One of the greatest perks of an ARM could be the reason why people would not want one: the interest rate is only fixed for a limited amount of time. Many homeowners go into buying their first home with the mentality that they will keep the property forever, but the reality is that a homeowners’ first home is usually a starter home and they will move onto a bigger home after several years. You can either stay in your current mortgage and let the interest rate adjust since you’ve probably increased your salary over time and can now afford a higher monthly payment. You can also decide to sell your home and pay back the rest of the loan before the initial period is over and move onto a bigger home. If you want to stay in your current home, but do not want to deal with a payment that changes every so often, you can also refinance into a different mortgage that offers a fixed interest rate. The monthly payments will be higher, but at least you’ll have the same monthly payment amount for the entire term of your loan.

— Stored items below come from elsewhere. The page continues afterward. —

(* ===== verification/Node.v ===== *)
(** * Node: the persistent validator node

    [PersistentValidatorNode] of crates/detta-node/src/lib.rs: bootstrap and
    restart, transactions and blocks with their persistence, validator-set
    metadata updates behind a quorum of authorizations, the double-signing
    guard and the ingestion of network envelopes.  A node works on its
    in-memory state and on its files ([World]); the elapsed time it records
    is an argument of the operations that measure it. *)
From S2P Require Import Prelude Effects Merkle Types State AspectRuntime Runtime Exec Transactions Mempool Block.
From S2P Require Import Consensus Protocol Network Storage Verify Evaluator Fixtures RpcTypes Rpc.

Definition DEFAULT_NODE_NETWORK_ID : string := "detta-localnet".
Definition DEFAULT_MAX_PENDING_VALIDATOR_SET_METADATA_UPDATES : nat := 128.
Definition DEFAULT_MAX_PENDING_VALIDATOR_SET_METADATA_AUTHORIZATIONS_PER_VALIDATOR : nat := 32.
Definition DEFAULT_MAX_VALIDATOR_SET_METADATA_AUDIT_RECORDS : N := 4096.
Definition DEFAULT_MAX_VALIDATOR_SET_METADATA_AUDIT_PAGE_SIZE : nat := 100.
Definition DEFAULT_MAX_SNAPSHOT_IMPORT_AUDIT_RECORDS : N := 4096.
Definition DEFAULT_MAX_SNAPSHOT_IMPORT_AUDIT_PAGE_SIZE : N := 100.

Definition SNAPSHOT_METADATA_VALIDATOR_SET_AUDIT_ROOT : string := "validator_set_metadata_audit_root".
Definition SNAPSHOT_METADATA_STATE_SYNC_CLIENT_METRICS_ROOT : string := "state_sync_client_metrics_root".
Definition SNAPSHOT_METADATA_REQUIRED_METADATA_ROOTS_ROOT : string := "required_snapshot_metadata_roots_root".
Definition SNAPSHOT_METADATA_SNAPSHOT_IMPORT_AUDIT_ROOT : string := "snapshot_import_audit_root".
Definition SNAPSHOT_METADATA_SNAPSHOT_IMPORT_AUDIT_CONFIG_ROOT : string :=
  "snapshot_import_audit_config_root".

Inductive NodeError :=
| NodeRpc (error : RpcError)
| NodeStorage (error : StorageError)
| NodeBlock (error : BlockError)
| NodeMempool (error : MempoolError)
| NodeNetwork (error : NetworkError)
| NodeConsensus (error : ConsensusError)
| ValidatorKeyNotFound (signer : string)
| NodeSignature (error : SignatureError)
| NodeSnapshotSync (error : SnapshotSyncError)
| SnapshotRootNotFound (requested available : string)
| SigningKeyMismatch (expected actual : string)
| ConsensusMessageSignerMismatch (expected actual : string)
| BlockProposerMismatch (expected actual : string)
| UnexpectedSignedMessage (expected actual : ProtocolMessageKind)
| UnexpectedSnapshotSyncMessage (expected actual : ProtocolMessageKind)
| DuplicateValidatorKey (validator_id : string)
| ValidatorMetadataKeyNotFound (validator_id : string)
| ValidatorSetMetadataUpdateAlreadyApplied (update_id : string)
| ValidatorSetMetadataUpdateMismatch
| ValidatorSetMetadataUpdateNotFound (update_id : string)
| ValidatorSetMetadataUpdateExpired (update_id : string) (expires_at_height current_height : N)
| ValidatorSetMetadataAuthorizationPoolFull (pending_updates max_pending_updates : nat)
| ValidatorSetMetadataAuthorizationRateLimited (signer : string)
    (pending_authorizations max_pending_authorizations : nat)
| ValidatorSetChainMismatch (expected actual : string)
| UnsignedValidatorSetMetadataUpdate
| ConsensusSigningConflict (validator_id : string) (domain : ValidatorSignatureDomain) (height : N)
    (existing_block_hash attempted_block_hash : string).
Inductive NetworkIngestOutcome :=
| TransactionAccepted | BlockImported | VoteReceived | FinalityCertificateReceived
| EquivocationEvidencePersisted | ValidatorSetMetadataUpdated
| ValidatorSetMetadataAuthorizationStored | IgnoredControlMessage.

Record PersistentValidatorNode := {
  pvn_validator_id : string;
  pvn_network_id : string;
  pvn_chain_id : ChainId;
  pvn_validator_keys : gmap string ValidatorPublicKey;
  pvn_applied_validator_set_updates : gset string;
  pvn_pending_authorizations : gmap string (gmap string SignedValidatorMessage);
  pvn_max_pending_updates : nat;
  pvn_max_pending_authorizations_per_validator : nat;
  pvn_max_validator_set_metadata_audit_records : N;
  pvn_max_validator_set_metadata_audit_page_size : nat;
  pvn_max_snapshot_import_audit_records : N;
  pvn_max_snapshot_import_audit_page_size : N;
  pvn_observed_peer_ids : gset string;
  pvn_last_block_execution_micros : option N;
  pvn_last_proof_serving_micros : option N;
  pvn_rpc_error_count : N;
  pvn_operator_alert_policy : OperatorAlertPolicy;
  pvn_rpc : RpcService;
}.
Record World := { nw_node : PersistentValidatorNode; nw_files : FileSystem }.
Abbreviation NM := (SE World NodeError).

(** The node both constructors start from. *)
Definition fresh_node (validator_id : string) (chain_id : ChainId) (rpc : RpcService)
    : PersistentValidatorNode :=
  {| pvn_validator_id := validator_id; pvn_network_id := DEFAULT_NODE_NETWORK_ID;
     pvn_chain_id := chain_id; pvn_validator_keys := ∅; pvn_applied_validator_set_updates := ∅;
     pvn_pending_authorizations := ∅;
     pvn_max_pending_updates := DEFAULT_MAX_PENDING_VALIDATOR_SET_METADATA_UPDATES;
     pvn_max_pending_authorizations_per_validator :=
       DEFAULT_MAX_PENDING_VALIDATOR_SET_METADATA_AUTHORIZATIONS_PER_VALIDATOR;
     pvn_max_validator_set_metadata_audit_records := DEFAULT_MAX_VALIDATOR_SET_METADATA_AUDIT_RECORDS;
     pvn_max_validator_set_metadata_audit_page_size :=
       DEFAULT_MAX_VALIDATOR_SET_METADATA_AUDIT_PAGE_SIZE;
     pvn_max_snapshot_import_audit_records := DEFAULT_MAX_SNAPSHOT_IMPORT_AUDIT_RECORDS;
     pvn_max_snapshot_import_audit_page_size := DEFAULT_MAX_SNAPSHOT_IMPORT_AUDIT_PAGE_SIZE;
     pvn_observed_peer_ids := ∅; pvn_last_block_execution_micros := None;
     pvn_last_proof_serving_micros := None; pvn_rpc_error_count := 0;
     pvn_operator_alert_policy := default_operator_alert_policy; pvn_rpc := rpc |}.

(** ** Field updates *)
Definition set_validator_set (network_id : string) (keys : gmap string ValidatorPublicKey)
    (applied : gset string) (n : PersistentValidatorNode) : PersistentValidatorNode :=
  {| pvn_validator_id := pvn_validator_id n; pvn_network_id := network_id;
     pvn_chain_id := pvn_chain_id n; pvn_validator_keys := keys;
     pvn_applied_validator_set_updates := applied;
     pvn_pending_authorizations := pvn_pending_authorizations n;
     pvn_max_pending_updates := pvn_max_pending_updates n;
     pvn_max_pending_authorizations_per_validator := pvn_max_pending_authorizations_per_validator n;
     pvn_max_validator_set_metadata_audit_records := pvn_max_validator_set_metadata_audit_records n;
     pvn_max_validator_set_metadata_audit_page_size := pvn_max_validator_set_metadata_audit_page_size n;
     pvn_max_snapshot_import_audit_records := pvn_max_snapshot_import_audit_records n;
     pvn_max_snapshot_import_audit_page_size := pvn_max_snapshot_import_audit_page_size n;
     pvn_observed_peer_ids := pvn_observed_peer_ids n;
     pvn_last_block_execution_micros := pvn_last_block_execution_micros n;
     pvn_last_proof_serving_micros := pvn_last_proof_serving_micros n;
     pvn_rpc_error_count := pvn_rpc_error_count n;
     pvn_operator_alert_policy := pvn_operator_alert_policy n; pvn_rpc := pvn_rpc n |}.
Definition set_pending_authorizations (pending : gmap string (gmap string SignedValidatorMessage))
    (n : PersistentValidatorNode) : PersistentValidatorNode :=
  {| pvn_validator_id := pvn_validator_id n; pvn_network_id := pvn_network_id n;
     pvn_chain_id := pvn_chain_id n; pvn_validator_keys := pvn_validator_keys n;
     pvn_applied_validator_set_updates := pvn_applied_validator_set_updates n;
     pvn_pending_authorizations := pending; pvn_max_pending_updates := pvn_max_pending_updates n;
     pvn_max_pending_authorizations_per_validator := pvn_max_pending_authorizations_per_validator n;
     pvn_max_validator_set_metadata_audit_records := pvn_max_validator_set_metadata_audit_records n;
     pvn_max_validator_set_metadata_audit_page_size := pvn_max_validator_set_metadata_audit_page_size n;
     pvn_max_snapshot_import_audit_records := pvn_max_snapshot_import_audit_records n;
     pvn_max_snapshot_import_audit_page_size := pvn_max_snapshot_import_audit_page_size n;
     pvn_observed_peer_ids := pvn_observed_peer_ids n;
     pvn_last_block_execution_micros := pvn_last_block_execution_micros n;
     pvn_last_proof_serving_micros := pvn_last_proof_serving_micros n;
     pvn_rpc_error_count := pvn_rpc_error_count n;
     pvn_operator_alert_policy := pvn_operator_alert_policy n; pvn_rpc := pvn_rpc n |}.
Definition set_limits (pending_updates authorizations : nat) (audit_records : N) (audit_page : nat)
    (import_records import_page : N) (n : PersistentValidatorNode) : PersistentValidatorNode :=
  {| pvn_validator_id := pvn_validator_id n; pvn_network_id := pvn_network_id n;
     pvn_chain_id := pvn_chain_id n; pvn_validator_keys := pvn_validator_keys n;
     pvn_applied_validator_set_updates := pvn_applied_validator_set_updates n;
     pvn_pending_authorizations := pvn_pending_authorizations n;
     pvn_max_pending_updates := pending_updates;
     pvn_max_pending_authorizations_per_validator := authorizations;
     pvn_max_validator_set_metadata_audit_records := audit_records;
     pvn_max_validator_set_metadata_audit_page_size := audit_page;
     pvn_max_snapshot_import_audit_records := import_records;
     pvn_max_snapshot_import_audit_page_size := import_page;
     pvn_observed_peer_ids := pvn_observed_peer_ids n;
     pvn_last_block_execution_micros := pvn_last_block_execution_micros n;
     pvn_last_proof_serving_micros := pvn_last_proof_serving_micros n;
     pvn_rpc_error_count := pvn_rpc_error_count n;
     pvn_operator_alert_policy := pvn_operator_alert_policy n; pvn_rpc := pvn_rpc n |}.
Definition set_service (rpc : RpcService) (n : PersistentValidatorNode) : PersistentValidatorNode :=
  {| pvn_validator_id := pvn_validator_id n; pvn_network_id := pvn_network_id n;
     pvn_chain_id := pvn_chain_id n; pvn_validator_keys := pvn_validator_keys n;
     pvn_applied_validator_set_updates := pvn_applied_validator_set_updates n;
     pvn_pending_authorizations := pvn_pending_authorizations n;
     pvn_max_pending_updates := pvn_max_pending_updates n;
     pvn_max_pending_authorizations_per_validator := pvn_max_pending_authorizations_per_validator n;
     pvn_max_validator_set_metadata_audit_records := pvn_max_validator_set_metadata_audit_records n;
     pvn_max_validator_set_metadata_audit_page_size := pvn_max_validator_set_metadata_audit_page_size n;
     pvn_max_snapshot_import_audit_records := pvn_max_snapshot_import_audit_records n;
     pvn_max_snapshot_import_audit_page_size := pvn_max_snapshot_import_audit_page_size n;
     pvn_observed_peer_ids := pvn_observed_peer_ids n;
     pvn_last_block_execution_micros := pvn_last_block_execution_micros n;
     pvn_last_proof_serving_micros := pvn_last_proof_serving_micros n;
     pvn_rpc_error_count := pvn_rpc_error_count n;
     pvn_operator_alert_policy := pvn_operator_alert_policy n; pvn_rpc := rpc |}.
Definition set_observations (peers : gset string) (block_micros proof_micros : option N) (errors : N)
    (n : PersistentValidatorNode) : PersistentValidatorNode :=
  {| pvn_validator_id := pvn_validator_id n; pvn_network_id := pvn_network_id n;
     pvn_chain_id := pvn_chain_id n; pvn_validator_keys := pvn_validator_keys n;
     pvn_applied_validator_set_updates := pvn_applied_validator_set_updates n;
     pvn_pending_authorizations := pvn_pending_authorizations n;
     pvn_max_pending_updates := pvn_max_pending_updates n;
     pvn_max_pending_authorizations_per_validator := pvn_max_pending_authorizations_per_validator n;
     pvn_max_validator_set_metadata_audit_records := pvn_max_validator_set_metadata_audit_records n;
     pvn_max_validator_set_metadata_audit_page_size := pvn_max_validator_set_metadata_audit_page_size n;
     pvn_max_snapshot_import_audit_records := pvn_max_snapshot_import_audit_records n;
     pvn_max_snapshot_import_audit_page_size := pvn_max_snapshot_import_audit_page_size n;
     pvn_observed_peer_ids := peers; pvn_last_block_execution_micros := block_micros;
     pvn_last_proof_serving_micros := proof_micros; pvn_rpc_error_count := errors;
     pvn_operator_alert_policy := pvn_operator_alert_policy n; pvn_rpc := pvn_rpc n |}.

Great Candidates for an ARM

While an ARM doesn’t fit everyone’s lifestyles, there are certain types of people that could greatly benefit from one:

  1. Military families
  2. Professional athletes
  3. Employees of major airline companies

“What is the Point of Buying a House if I’m Not Even Going to Be Living There for That Long?”

If you have always wanted to have the benefit of owning a home, but never thought you could because you were unable to commit, an ARM is a great option for you. As mentioned before, the best part of an ARM is the fixed low interest rate being in effect for a limited amount of time. You can take advantage of this by being a property owner and paying the lowest monthly payment amount. Since you are already in the habit of relocating, you will already have moved onto your next location by the time your initial period has come to an end. This means that there is no opportunity for your interest rate to adjust and there really is no “catch” to an ARM for you.

 

Are ARMs safe now?

Yes, ARMs are safe now. ARMs are still essentially the same product, but with implemented stricter regulations they are much safer than before. ARMs got a bad reputation during the housing crisis in 2007-2011 because many homeowners had no choice but to have a short sale on their home or foreclose on their property entirely. They weren’t able to make their monthly mortgage payments because they no longer could afford them. This is because people were lying on applications about their income and lenders were giving out loans that homeowners weren’t able to afford. In addition to this, lenders were giving out ARMs because the homeowner just wanted a low monthly payment, not realizing that after the initial period was over that the interest rate would then adjust to whatever the market was at the time. All of these actions combined caused companies to have massive layoffs and so many people unfortunately lost their jobs. They were no longer earning money and they were unable to pay their new monthly payment amount, which was significantly more than what they had been paying previously. After home values plummeted, homeowners found themselves “underwater” or “upside down” on their mortgages, meaning that they now owed more than the home was worth. Feeling down on their luck, homeowners opted to leave their property to the banks. Lenders are now much more transparent with their clients and the entire industry is now carefully monitored so we can never have this happen again.

Overall Thoughts

ARMs are a great product for people who find themselves having to move around often. This could be due to their career or maybe they just want to live all over the world. Having a mortgage that best fits your lifestyle will benefit you the most. By taking advantage of the temporary fixed interest and the very low mortgage payment that comes with it, you’re getting the best value for your home. You not only get to own property and all the benefits that come with it. There are perks that come with being a homeowner such as the opportunity to increase your credit score by paying on time every month, your privacy, the ability to write off your mortgage payment and your property taxes, and the tax return that comes with the write offs when tax season rolls around. If you found yourself signing up for an ARM and later realized that it isn’t the best fit for you, you are not required to stay in your loan until you’ve paid it off. You can refinance into a different mortgage that better suits you.